Check current lane data on DAT Rate View or Truckstop. Both services show recent spot rates for origin-destination pairs with enough volume to produce reliable averages. An offer within 10 to 15 percent of the lane average is in market range. An offer significantly below average is worth a counter — cite the data if the broker pushes back. An offer above average is usually worth taking if the load works operationally and the delivery market is reasonable.
Should I accept a load that covers variable costs but not my income target?
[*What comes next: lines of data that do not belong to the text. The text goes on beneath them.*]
(** * The quiz session of the vocabulary client

    A shallow embedding of the [Quiz] component (the second module of
    [src/pages/AddWord.tsx]): its React state, the handlers that update
    it, the countdown effect and the calls it makes to the outside
    (toasts, the result submission, the status updates).

    The second part covers more of the same file: the clock, the
    buttons of the question screen, and the [AddWord] component's
    selection of extracted words.

    React state is a record; a handler is a computation that reads the
    variables of the render it was created in (its closure) and applies
    its [setX] calls to the latest state, emitting the outside calls it
    makes in order. *)

From stdpp Require Import gmap strings list.
From Stdlib Require Import ZArith Lia DecimalString.
From Stdlib Require DecimalPos DecimalZ.

Local Open Scope string_scope.
Local Open Scope list_scope.
Local Open Scope Z_scope.

(** ** Data model *)

Inductive QuestionType := Meaning | Synonyms | Antonyms | FillBlank.
Inductive QuizType := QMeaning | QSynonyms | QAntonyms | QFillBlank | QMixed.
Inductive StatusFilter := All | Learning | Reviewing | Mastered.

(** [interface QuizQuestion] *)
Module QuizQuestion.
Record t := mk {
  wordId : string;
  word : string;
  question : string;
  options : list string;
  correctAnswer : string;
  type : QuestionType
}.
End QuizQuestion.

(** [interface QuizResponse] *)
Module QuizResponse.
Record t := mk {
  questions : list QuizQuestion.t;
  totalQuestions : Z;
  quizType : string
}.
End QuizResponse.

(** [interface QuizResult] *)
Module QuizResult.
Record t := mk {
  wordId : string;
  selectedAnswer : string;
  correct : bool;
  correctAnswer : string;
  word : string;
  question : string
}.
End QuizResult.

(** What the handlers look at in a caught error:
    [error?.response?.data?.error]. *)
Record AxiosResponse := { status_code : Z; data_error : option string }.
Record AxiosError := { response : option AxiosResponse }.

(** The outcome of [await refetch()]: a result object whose [data] may
    be missing, or an exception. *)
Inductive RefetchOutcome :=
| Resolved (data : option QuizResponse.t)
| Rejected (e : AxiosError).

(** The [useState] variables of [Quiz], and [quizData] and [error], the
    [data] and [error] of the [useQuery] hook. [selectedAnswers] is an
    object used as a dictionary from word ids to answers: a finite map
    (property names inherited from the object prototype are not word
    ids). *)
Record QuizState := mkState {
  quizType : QuizType;
  questionCount : Z;
  status : StatusFilter;
  currentQuestionIndex : Z;
  selectedAnswers : gmap string string;
  showResults : bool;
  quizStarted : bool;
  timeLeft : Z;
  timerActive : bool;
  quizResults : list QuizResult.t;
  quizData : option QuizResponse.t;
  error : option AxiosError
}.

(** Calls that leave the component. *)
Inductive Effect :=
| ToastSuccess (msg : string)
| ToastError (msg : string)
| ConsoleError (msg : string)
| SubmitResults (results : list QuizResult.t) (qt : QuizType)
| AxiosPut (url : string) (new_status : string)
| InvalidateQueries (key : string).

(** ** JavaScript operators on strings and lookups *)

(** [o || d] where [o] is a possibly undefined string: the empty string
    is falsy. *)
Definition js_or (o : option string) (d : string) : string :=
  match o with
  | Some s => if String.eqb s "" then d else s
  | None => d
  end.

(** [o === s] where [o] is a possibly undefined string. *)
Definition js_eq (o : option string) (s : string) : bool :=
  match o with
  | Some a => String.eqb a s
  | None => false
  end.

(** Truthiness of a possibly undefined string. *)
Definition js_truthy (o : option string) : bool :=
  match o with
  | Some s => negb (String.eqb s "")
  | None => false
  end.

(** [`${n}`] for a length. *)
Definition string_of_nat (n : nat) : string :=
  NilZero.string_of_uint (Nat.to_uint n).

(** ** Handlers as computations

    [M A] applies state updates to the latest state and collects the
    outside calls. *)

Definition M (A : Type) : Type := QuizState -> A * QuizState * list Effect.

#[export] Instance M_ret : MRet M := fun A (a : A) s => (a, s, []).

#[export] Instance M_bind : MBind M := fun A B (k : A -> M B) (m : M A) s =>
  let '(a, s1, e1) := m s in
  let '(b, s2, e2) := k a s1 in
  (b, s2, e1 ++ e2).

Definition modify (f : QuizState -> QuizState) : M unit :=
  fun s => (tt, f s, []).

Definition emit (e : Effect) : M unit := fun s => (tt, s, [e]).

Definition gets {A} (f : QuizState -> A) : M A := fun s => (f s, s, []).

Definition emitAll (es : list Effect) : M unit := fun s => (tt, s, es).

(** The state reached and the calls made. *)
Definition exec {A} (m : M A) (s : QuizState) : QuizState * list Effect :=
  let '(_, s', es) := m s in (s', es).

(** The setters. A setter given a function receives the latest value. *)

Definition setCurrentQuestionIndex (f : Z -> Z) : M unit :=
  modify (fun s =>
    mkState (quizType s) (questionCount s) (status s)
      (f (currentQuestionIndex s)) (selectedAnswers s) (showResults s)
      (quizStarted s) (timeLeft s) (timerActive s) (quizResults s)
      (quizData s) (error s)).

Definition setSelectedAnswers
    (f : gmap string string -> gmap string string) : M unit :=
  modify (fun s =>
    mkState (quizType s) (questionCount s) (status s)
      (currentQuestionIndex s) (f (selectedAnswers s)) (showResults s)
      (quizStarted s) (timeLeft s) (timerActive s) (quizResults s)
      (quizData s) (error s)).

Definition setShowResults (b : bool) : M unit :=
  modify (fun s =>
    mkState (quizType s) (questionCount s) (status s)
      (currentQuestionIndex s) (selectedAnswers s) b
      (quizStarted s) (timeLeft s) (timerActive s) (quizResults s)
      (quizData s) (error s)).

Definition setQuizStarted (b : bool) : M unit :=
  modify (fun s =>
    mkState (quizType s) (questionCount s) (status s)
      (currentQuestionIndex s) (selectedAnswers s) (showResults s)
      b (timeLeft s) (timerActive s) (quizResults s)
      (quizData s) (error s)).

Definition setTimeLeft (f : Z -> Z) : M unit :=
  modify (fun s =>
    mkState (quizType s) (questionCount s) (status s)
      (currentQuestionIndex s) (selectedAnswers s) (showResults s)
      (quizStarted s) (f (timeLeft s)) (timerActive s) (quizResults s)
      (quizData s) (error s)).

Definition setTimerActive (b : bool) : M unit :=
  modify (fun s =>
    mkState (quizType s) (questionCount s) (status s)
      (currentQuestionIndex s) (selectedAnswers s) (showResults s)
      (quizStarted s) (timeLeft s) b (quizResults s)
      (quizData s) (error s)).

Definition setQuizResults (r : list QuizResult.t) : M unit :=
  modify (fun s =>
    mkState (quizType s) (questionCount s) (status s)
      (currentQuestionIndex s) (selectedAnswers s) (showResults s)
      (quizStarted s) (timeLeft s) (timerActive s) r
      (quizData s) (error s)).

(** The hook replaces its [data] when a fetch resolves. *)
Definition setQuizData (d : option QuizResponse.t) (s : QuizState) : QuizState :=
  mkState (quizType s) (questionCount s) (status s)
    (currentQuestionIndex s) (selectedAnswers s) (showResults s)
    (quizStarted s) (timeLeft s) (timerActive s) (quizResults s) d (error s).

(** The hook holds the error of a failed fetch and drops it when a
    fetch succeeds. *)
Definition setError (e : option AxiosError) (s : QuizState) : QuizState :=
  mkState (quizType s) (questionCount s) (status s)
    (currentQuestionIndex s) (selectedAnswers s) (showResults s)
    (quizStarted s) (timeLeft s) (timerActive s) (quizResults s) (quizData s) e.

(** [submitResultsMutation.mutate(results)]: the request carries the
    results and the quiz type. *)
Definition mutate (results : list QuizResult.t) : M unit :=
  fun s => (tt, s, [SubmitResults results (quizType s)]).

(** *** startQuiz *)

Definition no_questions_message : string :=
  "No questions available for the selected criteria".

Definition start_failed_message : string := "Failed to start quiz".

(** [axiosError?.response?.data?.error || 'Failed to start quiz'] *)
Definition errorMessage (e : AxiosError) : string :=
  js_or (match response e with
         | Some r => data_error r
         | None => None
         end) start_failed_message.

(** The part of [startQuiz] that runs once [await refetch()] settles. *)
Definition startQuiz_resume (o : RefetchOutcome) : M unit :=
  match o with
  | Resolved (Some d) =>
      if 0 <? Z.of_nat (length (QuizResponse.questions d)) then
        setQuizStarted true ;;
        setCurrentQuestionIndex (fun _ => 0) ;;
        setSelectedAnswers (fun _ => ∅) ;;
        setShowResults false ;;
        setTimeLeft (fun _ => Z.of_nat (length (QuizResponse.questions d)) * 30) ;;
        setTimerActive true
      else emit (ToastError no_questions_message)
  | Resolved None => emit (ToastError no_questions_message)
  | Rejected e =>
      emit (ConsoleError "Start quiz error:") ;;
      emit (ToastError (errorMessage e))
  end.

(** *** handleAnswerSelect *)

Definition handleAnswerSelect (questionId answer : string) : M unit :=
  setSelectedAnswers (fun prev => <[questionId := answer]> prev).

(** *** handleFinishQuiz

    [quizData] and [selectedAnswers] are the ones of the render [snap]
    the handler was created in. *)

Definition resultOf (answers : gmap string string) (q : QuizQuestion.t)
    : QuizResult.t :=
  QuizResult.mk
    (QuizQuestion.wordId q)
    (js_or (answers !! QuizQuestion.wordId q) "")
    (js_eq (answers !! QuizQuestion.wordId q) (QuizQuestion.correctAnswer q))
    (QuizQuestion.correctAnswer q)
    (QuizQuestion.word q)
    (QuizQuestion.question q).

Definition handleFinishQuiz (snap : QuizState) : M unit :=
  setTimerActive false ;;
  match quizData snap with
  | None => mret tt
  | Some d =>
      let results := map (resultOf (selectedAnswers snap)) (QuizResponse.questions d) in
      setQuizResults results ;;
      mutate results ;;
      setShowResults true
  end.

(** *** handleNextQuestion, handlePreviousQuestion *)

(** [quizData?.questions.length || 0] *)
Definition questionsLength (s : QuizState) : Z :=
  match quizData s with
  | Some d => Z.of_nat (length (QuizResponse.questions d))
  | None => 0
  end.

Definition handleNextQuestion (snap : QuizState) : M unit :=
  if currentQuestionIndex snap <? questionsLength snap - 1 then
    setCurrentQuestionIndex (fun prev => prev + 1)
  else handleFinishQuiz snap.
If the truck would otherwise sit, yes — a load above variable costs contributes to fixed cost recovery that is running regardless. If a better load is likely within a few hours, holding may be worth the short idle time. The absolute floor is variable cost coverage — below that, the load costs more to run than it pays. Between variable cost coverage and your income target, the decision depends on how realistically you can access a better alternative in a reasonable time frame.
How do I counter a rate offer without losing the load?
Give the broker a specific number with a brief reason. "My break-even on this run with deadhead is $2.20 — can you get to $2.30?" is far more effective than a vague ask for more money. A specific counter lets the broker know exactly what gap they need to close and demonstrates that you have a real cost basis, not just a preference. If the broker is at their ceiling, you will hear it quickly and can make a clean decision.
What does it mean when a broker says the load is at market?
It means they are claiming the rate matches current lane conditions. Verify it independently on DAT or Truckstop before accepting that framing. If the data supports their claim, the rate is probably genuine. If your data shows the lane averaging higher, you have a factual basis for a counter. "At market" is a starting point for a data discussion, not a conversation-ender.